*** Data to examine ***

(** ** The log: every assignment to a field and every call on a collaborator,
    in program order.  [QueueSubscribe] and [QueueUnsubscribe] stand for the
    whole statement of line 63 and of line 79: the creation of the
    [EventHandler] delegate and its addition to, or removal from, the queue's
    [MethodInvocationComplete] event. *)
Inductive Event : Type :=
| FieldWrite (f : Field) (v : Stored)
| NewClientAdapter (ca : ClientAdapter)
| NewObjectRepository (r : JavascriptObjectRepository)
| NewCallbackFactory (f : JavascriptCallbackFactory)
| NewMethodRunnerQueue (q : MethodRunnerQueue)
| ClientAdapterAddRef (ca : ClientAdapter)
| ClientAdapterRelease (ca : ClientAdapter)
| QueueSubscribe (q : MethodRunnerQueue)
| QueueUnsubscribe (q : MethodRunnerQueue)
| QueueStart (q : MethodRunnerQueue)
| QueueStop (q : MethodRunnerQueue)
| BrowserClose (b : IBrowser) (forceClose : bool)
| BrowserDelete (b : IBrowser)
| HostClose (h : BrowserProcessServiceHost) (timeout : Z)
| HostAbort (h : BrowserProcessServiceHost)
| RepositoryDelete (r : JavascriptObjectRepository).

*** End of Data to examine ***

◆ **Task requirements**
A verbatim transcription is required of the lines from the one with "QueueSubscribe (q : MethodRunnerQueue)" through the final line of the entries above, and of nothing else.

◆ **Reply to the exercise**
| QueueSubscribe (q : MethodRunnerQueue)
| QueueUnsubscribe (q : MethodRunnerQueue)
| QueueStart (q : MethodRunnerQueue)
| QueueStop (q : MethodRunnerQueue)
| BrowserClose (b : IBrowser) (forceClose : bool)
| BrowserDelete (b : IBrowser)
| HostClose (h : BrowserProcessServiceHost) (timeout : Z)
| HostAbort (h : BrowserProcessServiceHost)
| RepositoryDelete (r : JavascriptObjectRepository).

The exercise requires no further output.